这项研究的论文发表在最新一期的《Virus Research》杂志上,美国南加州大学的化学工程学教授Pin Wang博士的慢病毒载体能锁定被艾滋病毒所感染的细胞,先通过一种称为“自杀基因疗法”的途径损伤它们,然后使用药物靶向杀死这些被感染的细胞。
Wang博士说道:“如果你能清除体内所有被艾滋病毒感染的细胞,你至少能解决一部分的问题。”
这个过程类似于军事行动中的“激光制导”(意思是一个地面的士兵通过激光指示目标,以实现精确空袭),这个慢病毒载体能够在靶向艾滋病毒的同时又避免对正常细胞造成任何其它损伤,并以无害的方式保护细胞不受艾滋病毒的感染。“如果是仅仅通过药物,无法做到杀死被艾滋病毒感染的细胞同时又保证正常的细胞不受损害。”Wang博士说道。
目前的研究结果显示,这种慢病毒载体在培养皿中能杀死大约35%的被艾滋病毒感染的细胞,这似乎听起来不是一个很高的效率,但如果将其用在人体上,使用的量将会翻数倍以达到最大的效果。

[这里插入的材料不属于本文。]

Ltac does_leaf :=
  lazymatch goal with
  | |- triple _ _ (log_port _ _ _) _ _ _ => apply triple_log_fmt; cbv beta iota
  | |- _ => triple_leaf
  end.
Ltac does_run := cbv beta iota; repeat does_leaf.
(** A call with the law [H], or a part of the test with the lemma [H]. *)
Tactic Notation "does_call" uconstr(H) := triple_call H.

Wang博士说道:“下一步的实验将在小鼠身上进行,虽然实验还处于早期阶段,但我们有理由相信这可能会是未来治疗艾滋病的有效手段。” (生物探索 Jun译)
生物探索推荐英文论文原文摘要:
Engineered lentiviral vectors pseudotyped with a CD4 receptor and a fusogenic protein can target cells expressing HIV-1 envelope proteins
Lentiviral vectors (LVs) derived from human immunodeficiency virus type 1 (HIV-1) are promising vehicles for gene delivery because they not only efficiently transduce both dividing and non-dividing cells, but also maintain long-term transgene expression. Development of an LV system capable of transducing cells in a cell type-specific manner can be beneficial for certain applications that rely on targeted gene delivery. Previously it was shown that an inverse fusion strategy that incorporated an HIV-1 receptor (CD4) and its co-receptor (CXCR4 or CCR5) onto vector surfaces could confer to LVs the ability to selectively deliver genes to HIV-1 envelope-expressing cells. To build upon this work, we aim to improve its relatively low transduction efficiency and circumvent its inability to target multiple tropisms of HIV-1 by a single vector. We investigated a method to create LVs co-enveloped with the HIV-1 cellular receptor CD4 and a fusogenic protein derived from the Sindbis virus glycoprotein and tested its efficiency to selectively deliver genes into cells expressing HIV-1 envelope proteins. The engineered LV system yields a higher level of transduction efficiency and a broader tropism towards cells displaying the HIV-1 envelope protein (Env) than the previously developed system. Furthermore, we demonstrated in vitro that this engineered LV can preferentially deliver suicide gene therapy to HIV-1 envelope-expressing cells. We conclude that it is potentially feasible to target LVs towards HIV-1-infected cells by functional co-incorporation of the CD4 and fusogenic proteins, and provide preliminary evidence for further investigation on a potential alternative treatment for eradicating HIV-1-infected cells that produce drug-resistant viruses after highly active antiretroviral therapy (HAART).